## GIVEN RECORDS
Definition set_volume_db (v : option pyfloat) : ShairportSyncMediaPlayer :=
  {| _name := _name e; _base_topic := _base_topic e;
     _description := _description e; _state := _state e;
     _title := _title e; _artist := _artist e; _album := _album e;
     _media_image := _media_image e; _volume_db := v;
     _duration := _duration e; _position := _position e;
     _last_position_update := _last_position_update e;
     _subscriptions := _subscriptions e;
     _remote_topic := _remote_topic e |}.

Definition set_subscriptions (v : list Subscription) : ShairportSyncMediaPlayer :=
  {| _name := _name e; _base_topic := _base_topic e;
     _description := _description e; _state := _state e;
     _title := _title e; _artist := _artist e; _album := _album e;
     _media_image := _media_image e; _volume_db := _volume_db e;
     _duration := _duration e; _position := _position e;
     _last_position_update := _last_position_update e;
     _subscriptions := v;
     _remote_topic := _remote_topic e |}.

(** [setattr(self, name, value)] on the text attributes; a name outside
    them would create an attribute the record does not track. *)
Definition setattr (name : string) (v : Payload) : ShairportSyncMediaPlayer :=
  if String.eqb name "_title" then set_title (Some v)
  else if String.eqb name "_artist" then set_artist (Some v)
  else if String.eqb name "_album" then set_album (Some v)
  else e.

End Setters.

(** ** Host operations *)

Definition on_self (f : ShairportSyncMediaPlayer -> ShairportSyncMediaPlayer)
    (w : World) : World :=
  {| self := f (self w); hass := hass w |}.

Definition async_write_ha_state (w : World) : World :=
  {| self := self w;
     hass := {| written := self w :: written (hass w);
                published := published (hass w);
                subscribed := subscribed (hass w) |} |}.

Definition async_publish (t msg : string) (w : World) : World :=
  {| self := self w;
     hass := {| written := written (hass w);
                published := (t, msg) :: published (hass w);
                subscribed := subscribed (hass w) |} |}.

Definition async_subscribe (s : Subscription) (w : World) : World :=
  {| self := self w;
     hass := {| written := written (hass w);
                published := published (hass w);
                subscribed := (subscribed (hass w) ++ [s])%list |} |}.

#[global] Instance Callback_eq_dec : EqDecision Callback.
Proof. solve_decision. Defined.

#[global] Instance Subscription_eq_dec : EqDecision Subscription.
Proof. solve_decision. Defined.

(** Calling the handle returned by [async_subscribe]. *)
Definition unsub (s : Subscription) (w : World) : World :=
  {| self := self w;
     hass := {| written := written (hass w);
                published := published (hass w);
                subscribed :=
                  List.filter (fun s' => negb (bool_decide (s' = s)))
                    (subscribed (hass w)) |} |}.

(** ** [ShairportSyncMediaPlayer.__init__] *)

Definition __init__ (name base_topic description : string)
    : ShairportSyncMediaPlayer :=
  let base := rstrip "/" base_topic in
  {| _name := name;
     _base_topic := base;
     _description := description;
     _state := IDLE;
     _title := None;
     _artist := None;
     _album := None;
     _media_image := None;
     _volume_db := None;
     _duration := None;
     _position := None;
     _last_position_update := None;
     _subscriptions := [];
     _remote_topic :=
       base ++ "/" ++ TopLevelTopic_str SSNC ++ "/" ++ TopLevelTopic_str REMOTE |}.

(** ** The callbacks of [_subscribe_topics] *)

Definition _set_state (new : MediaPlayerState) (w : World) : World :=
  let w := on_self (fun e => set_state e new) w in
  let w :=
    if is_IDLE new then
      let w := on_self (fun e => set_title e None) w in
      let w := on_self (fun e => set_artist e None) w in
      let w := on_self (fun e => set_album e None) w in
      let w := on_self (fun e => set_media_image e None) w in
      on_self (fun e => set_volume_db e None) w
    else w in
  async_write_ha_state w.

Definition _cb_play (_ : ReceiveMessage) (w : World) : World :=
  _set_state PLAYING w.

## TASK
Tail of the listing, starting at the line with "let w := on_self (fun e => set_media_image" and ending at the last line: output it exactly and add nothing.

## TASK ANSWER
      let w := on_self (fun e => set_media_image e None) w in
      on_self (fun e => set_volume_db e None) w
    else w in
  async_write_ha_state w.

Definition _cb_play (_ : ReceiveMessage) (w : World) : World :=
  _set_state PLAYING w.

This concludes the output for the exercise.